新婚未満のかりそめ初夜~クールな御曹司は淫らな独占欲を露わにする~
 大家さんたちと一緒にいる新川部長は、抱いていたイメージとは違うと思っていたけれど、そんなことはなかったね。

 こうして自分に非があれば、しっかりと相手に謝罪できる人なんだ。好きな人が誠実な人でよかった。

 胸を撫で下ろし、お互い謝り終えたところで感じる視線。生温かい目で大家さんと金子さんが私たちを見ていた。

「おい、陸。やめろその目! そもそもお前が悪いんだからな。どうして川端が新しい住人だって言わなかった?」

「それはもちろん、ジョージのその驚いた顔が見たかったからだよ。実際にびっくりしただろ?」

「あぁ!」

 誰がどう見ても新川部長は怒っているとわかるのに、大家さんはまるで挑発するかのようにからかい口調で続ける。

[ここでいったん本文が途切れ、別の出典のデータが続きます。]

Lemma answers_snoc l e :
  answers (l ++ [e]) = answers l ⊎ match answer_in e with Some id => {[+ id +]} | None => ∅ end.
Proof.
  unfold answers. rewrite omap_app, list_to_set_disj_app. simpl.
  destruct (answer_in e); simpl; multiset_solver.
Qed.

(** One channel, and the others. *)
Lemma queued_lookup t h c :
  cells t !! h = Some c →
  ∃ F, queued t = chan_ids c ⊎ F ∧ ∀ f, queued (table_update h f t) = chan_ids (f c) ⊎ F.
Proof.
  intros Hc. destruct (gsum_lookup (chan_ids <$> cells t) h (chan_ids c)) as (F & HF & HF').
  { by rewrite list_lookup_fmap, Hc. }
  exists F. split; [exact HF|]. intros f. unfold queued, table_update, update_at. simpl.
  rewrite Hc, list_fmap_insert. apply HF'.
Qed.

Lemma queued_same t h f :
  (∀ c, queue (f c) = queue c) → queued (table_update h f t) = queued t.
Proof.
  intros Hf. destruct (cells t !! h) as [c|] eqn:Hc.
  - destruct (queued_lookup t h c Hc) as (F & -> & ->). unfold chan_ids. by rewrite Hf.
  - unfold queued, table_update, update_at. simpl. by rewrite Hc.
Qed.

Lemma queued_insert name t : queued (table_insert name chan_new t).2 = queued t.
Proof.
  unfold queued. simpl. rewrite fmap_app, gsum_app. simpl. unfold chan_ids at 2. simpl. multiset_solver.
Qed.

Lemma queued_register name t : queued (register_chan name t).2 = queued t.
Proof.
  unfold register_chan. pose proof (queued_insert name t) as Hi. simpl in *.
  destruct (entries t !! name); [|done]. simpl. rewrite queued_same; done.
Qed.

Lemma queued_push t h item : queued (table_update h (chan_push item) t) ⊆ {[+ item.1 +]} ⊎ queued t.
Proof.
  destruct (cells t !! h) as [c|] eqn:Hc.
  - destruct (queued_lookup t h c Hc) as (F & -> & ->). unfold chan_ids. simpl.
    rewrite fmap_app, list_to_set_disj_app. simpl. multiset_solver.
  - unfold queued, table_update, update_at. simpl. rewrite Hc. multiset_solver.
Qed.

Lemma queued_take t h c v c' :
  cells t !! h = Some c → chan_check c = Some (v, c') →
  queued t = match v with Some item => {[+ item.1 +]} | None => ∅ end ⊎ queued (table_update h (λ _, c') t).
Proof.
  intros Hc Hk. destruct (queued_lookup t h c Hc) as (F & -> & ->). destruct v as [item|].
  - apply chan_check_value in Hk as [Hq _]. unfold chan_ids. rewrite Hq. simpl. multiset_solver.
  - apply chan_check_end in Hk as [-> _]. multiset_solver.
Qed.

(** The text of an envelope is read as an answer only if it is one, and then with its
    own identifier. *)
Lemma answered_id_text t id rest text id' :
  (0 ≤ t ≤ u64_max)%Z → to_string (VArray (VNumber (PosInt t) :: VString id :: rest)) = Ok text →
  answered_id text = Some id' → (t = MESSAGE_TYPE_RESULT ∨ t = MESSAGE_TYPE_ERROR) ∧ id' = id.
Proof.
  intros Ht Htext. unfold answered_id. destruct (from_str text) as [v|] eqn:Hv; [|done].
  destruct (envelope_read _ _ _ _ _ Ht Htext Hv) as (rest' & -> & _).
  destruct (Z.eqb_spec t MESSAGE_TYPE_RESULT), (Z.eqb_spec t MESSAGE_TYPE_ERROR); simpl; naive_solver.
Qed.

(** ** Steps that spend nothing *)

Definition spends_none (s s' : St) : Prop :=
  queued (request_senders s') ⊎ answers (log s') ⊆ queued (request_senders s) ⊎ answers (log s) ∧
  calls (log s) ⊆ calls (log s') ∧ (Forall typed (log s) → Forall typed (log s')).

Lemma spends_none_inv s s' m : spends_none s s' → answers_inv s m → answers_inv s' m.
Proof. intros (Hq & Hc & Ht) [Ho Hty]. split; [|auto]. multiset_solver. Qed.

Lemma spends_refl s : spends_none s s.
Proof. done. Qed.

Lemma spends_same s s' :
  log s' = log s → queued (request_senders s') = queued (request_senders s) → spends_none s s'.
Proof. intros Hl Hq. unfold spends_none. by rewrite Hl, Hq. Qed.

Lemma spends_log e s : answer_in e = None → typed e → spends_none s (add_log e s).
Proof.
  intros Ha Ht. unfold spends_none. simpl. rewrite answers_snoc, calls_snoc, Ha.
  split; [multiset_solver|]. split; [multiset_solver|]. intros ?.
  apply Forall_app. split; [done|]. by apply Forall_singleton.
Qed.

Lemma spends_harmless e s : harmless e → spends_none s (add_log e s).
Proof.
  intros He. apply spends_log.
  - destruct e as [conn [frame| | |] ok| | | |]; try done. simpl in *. destruct He as (id & a & p & Ht).
    destruct (answered_id frame) as [id'|] eqn:Hid; [|done].
    by destruct (answered_id_text MESSAGE_TYPE_SEND id _ _ _ ltac:(by split) Ht Hid) as [[] _].
  - destruct e as [conn [frame| | |] ok| | | |]; try done. simpl in *. destruct He as (id & a & p & Ht).
    eexists. split; [apply envelope_send|exact Ht].
Qed.

Lemma ext_spends {B} (e : Ext (TErr := TErr) B) c (s s' : St) b :
  match e with Sink (SinkSend _) | Recv _ => False | _ => True end →
  poll_ext e c s = Some (b, s') → spends_none s s'.
Proof.
  intros He. destruct e as [|[]| | |], c; simpl; intros Hp; try done; injection Hp as <- <-;
    try apply spends_refl; by apply spends_log.
Qed.

(** ** Owning CALLs *)

Definition honest A (p : program A) : Prop := ∀ m, owns owing p m (λ _ _, True).

Lemma honest_steps {A} (p : program A) :
  steps_in (λ _ : Choice (TErr := TErr), True) spends_none p → honest A p.
Proof.
  intros Hp m. eapply owns_mono; [|apply (owns_steps_in owing spends_none); [|done..]];
    [done|apply spends_none_inv].
Qed.

Lemma honest_bind A B (p : program A) (k : A → program B) :
  honest A p → (∀ a, honest B (k a)) → honest B (bind p k).
Proof. intros Hp Hk m. eapply owns_bind; [apply Hp|]. intros a m' _. apply Hk. Qed.

Lemma honest_ret {A} (a : A) : honest A (Ret a).
Proof. done. Qed.

(** A program keeps what it does not use. *)
Lemma honest_keeps {A} (p : program A) m :
  honest A p → owns owing p m (λ _ m', ∃ m0, m' = m0 ⊎ m).
Proof.
  intros Hp. pose proof (owns_frame owing p gempty m _ (λ _, I) (Hp gempty)) as Hf.
  rewrite (left_id gempty gcomp) in Hf. eapply owns_mono; [|exact Hf].
  intros a m' (m0 & -> & _). by exists m0.
Qed.

(** Dropping tokens is always possible. *)
Lemma inv_drop s m m' : m' ⊆ m → answers_inv s m → answers_inv s m'.
Proof. intros Hm [Ho Ht]. split; [|done]. multiset_solver. Qed.

(** Sending the text of an envelope: an answer spends the token of its identifier. *)
Lemma owns_send t id rest text m :
  envelope (VArray (VNumber (PosInt t) :: VString id :: rest)) → (0 ≤ t ≤ u64_max)%Z →
  to_string (VArray (VNumber (PosInt t) :: VString id :: rest)) = Ok text →
  (t = MESSAGE_TYPE_RESULT ∨ t = MESSAGE_TYPE_ERROR → id ∈ m) →
  owns owing (sink_call (E := E) (TErr := TErr) (SinkSend text)) m (λ _ _, True).
Proof.
  intros Henv Ht Htext Hid. split; [done|]. intros s c b s' F Hp [Ho Hty].
  destruct c; try discriminate Hp. injection Hp as <- <-.
  set (spent := match answered_id text with Some id => {[+ id +]} | None => ∅ end : gmultiset string).
  assert (Hs : spent ⊆ m).
  { unfold spent. destruct (answered_id text) as [id'|] eqn:Ha; [|multiset_solver].
    destruct (answered_id_text _ _ _ _ _ Ht Htext Ha) as [? ->].
    apply gmultiset_singleton_subseteq_l. auto. }
  exists (m ∖ spent). split; [|done]. split; simpl.
  - rewrite answers_snoc, calls_snoc. simpl. fold spent. multiset_solver.
  - apply Forall_app. split; [done|]. apply Forall_singleton. simpl. eauto.
Qed.

Lemma owns_respond {R} to_value (r : result R E) id m :
  id ∈ m → owns owing (do_send_response (TErr := TErr) to_value r id) m (λ _ _, True).
Proof.
  intros Hid. unfold do_send_response, response_frame. destruct r as [r|e].
  - destruct (to_value r) as [v|]; [|done]. destruct (to_string _) as [text|] eqn:Ht; [|done].
    eapply owns_bind; [|done]. by eapply (owns_send _ id); [apply envelope_result|split|exact Ht|].
  - destruct (to_string _) as [text|] eqn:Ht; [|done].
    eapply owns_bind; [|done]. by eapply (owns_send _ id); [apply envelope_error|split|exact Ht|].
Qed.

(** Taking a CALL out of a channel. *)
Lemma recv_gains h c s b s' m :
  poll (request_recv (E := E) (TErr := TErr) h) c s = Some (b, s') → answers_inv s m →
  answers_inv s' (match b with Some item => {[+ item.1 +]} | None => gempty end ⋅ m).
Proof.
  simpl. destruct (cells (request_senders s) !! h) as [ch|] eqn:Hc; [|done].
  destruct (chan_check ch) as [[v c']|] eqn:Hk; [|done]. intros [= <- <-] [Ho Hty].
  split; [|done]. simpl. rewrite (queued_take _ _ _ _ _ Hc Hk) in Ho. multiset_solver.
Qed.

(** ** Operations *)

Lemma honest_modify f : (∀ s, spends_none s (f s)) → honest _ (modify f).
Proof. intros Hf. apply honest_steps. intros s. by split. Qed.

Lemma honest_atomic {B} (f : St → B * St) : (∀ s, spends_none s (f s).2) → honest _ (atomic f).
Proof. intros Hf. apply honest_steps. intros s. by split. Qed.

Lemma honest_is_closed : honest _ is_closed.
Proof. apply honest_atomic. intros s. apply spends_refl. Qed.

Lemma honest_ext {B} (e : Ext B) :
  match e with Sink (SinkSend _) | Recv _ => False | _ => True end → honest _ (await (FExt e)).
Proof. intros He. apply honest_steps. intros s c b s' _ Hp. split; [by eapply ext_spends|done]. Qed.

Lemma honest_call timeout A request : honest _ (call timeout A request).
Proof.
  apply honest_steps, call_steps.
  - apply spends_refl.
  - intros t s. by apply spends_same.
  - intros d s. by apply spends_log.
  - intros conn id action payload frame written s Hf. apply spends_log; simpl; [|eauto using envelope_call].
    destruct (answered_id frame) as [id'|] eqn:Ha; [|done].
    by destruct (answered_id_text MESSAGE_TYPE_CALL id _ _ _ ltac:(by split) Hf Ha) as [[] _].
Qed.

Lemma honest_send_ping timeout : honest _ (send_ping_with_timeout timeout).
Proof.
  apply honest_steps, ping_steps.
  - apply spends_refl.
  - intros p s. by apply spends_same.
  - intros d s. by apply spends_log.
  - intros conn payload written s. by apply spends_log.
Qed.

(** The user's callback runs while its CALL is owed an answer. *)
Lemma owns_callback {R} (callback : program (result R E)) to_value id m :
  honest _ callback →
  owns owing (bind callback (λ response, do_send_response to_value response id)) ({[+ id +]} ⋅ m)
    (λ _ _, True).
Proof.
  intros Hcb. eapply owns_bind; [by apply honest_keeps|]. intros response m' (m0 & ->).
  apply owns_respond. simpl. multiset_solver.
Qed.

Lemma honest_handler_loop fuel A callback h :
  (∀ r, honest _ (callback r)) → honest _ (handler_loop fuel A callback h).
Proof.
  intros Hcb. induction fuel as [|fuel IH]; cbn [handler_loop]; [done|]. intros m.
  split; [done|]. intros s c b s' F Hp Hi. apply (recv_gains _ _ _ _ _ _ Hp) in Hi.
  destruct b as [[id payload]|]; [|by exists m; rewrite (left_id gempty gcomp) in Hi].
  exists ({[+ id +]} ⋅ m). split; [by rewrite <-(assoc gcomp)|]. cbn [bind]. unfold handle_call.
  destruct (de_request A payload) as [request|].
  - eapply owns_bind; [by apply owns_callback|]. intros _ m' _. apply IH.
  - eapply owns_bind; [apply owns_respond; simpl; multiset_solver|]. intros _ m' _. apply IH.
Qed.

Lemma register_spends name (s : St) :
  spends_none s (set_requests (register_chan name (request_senders s)).2 s).
Proof. apply spends_same; [done|]. apply queued_register. Qed.

(** [wait_for] after a CALL has arrived. *)
Lemma owns_wait_outcome (A : Action) (callback : Request A → program (result (Response A) E)) id payload m :
  (∀ r, honest _ (callback r)) →
  owns owing
    (match de_request A payload with
     | Ok for_callback =>
         bind (callback for_callback) (λ response,
           bind (do_send_response (ser_response A) response id) (λ _,
             Ret (map_err Decode (de_request A payload))))
     | Err err => Ret (Err (Decode err : ClientError E JsonError TErr))
     end) ({[+ id +]} ⋅ m) (λ _ _, True).
Proof.
  intros Hcb. destruct (de_request A payload); [|done].
  eapply owns_bind; [by apply honest_keeps|]. intros response m' (m0 & ->).
  eapply owns_bind; [apply owns_respond; simpl; multiset_solver|done].
Qed.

「内見にきたときに涼ちゃんに勤め先を聞いたら、採用先はジョージの会社だって言うじゃないか。これはもうビビッと運命を感じたんだ」

「どうしてお前が運命を感じたんだよ」

 呆れた物言いの新川部長の隣で、私は内見の日のことを思い出してサッと血の気が引く。

 そういえば私、あの頃は舞い上がっていて大家さんにあれやこれをベラベラしゃべらなかった?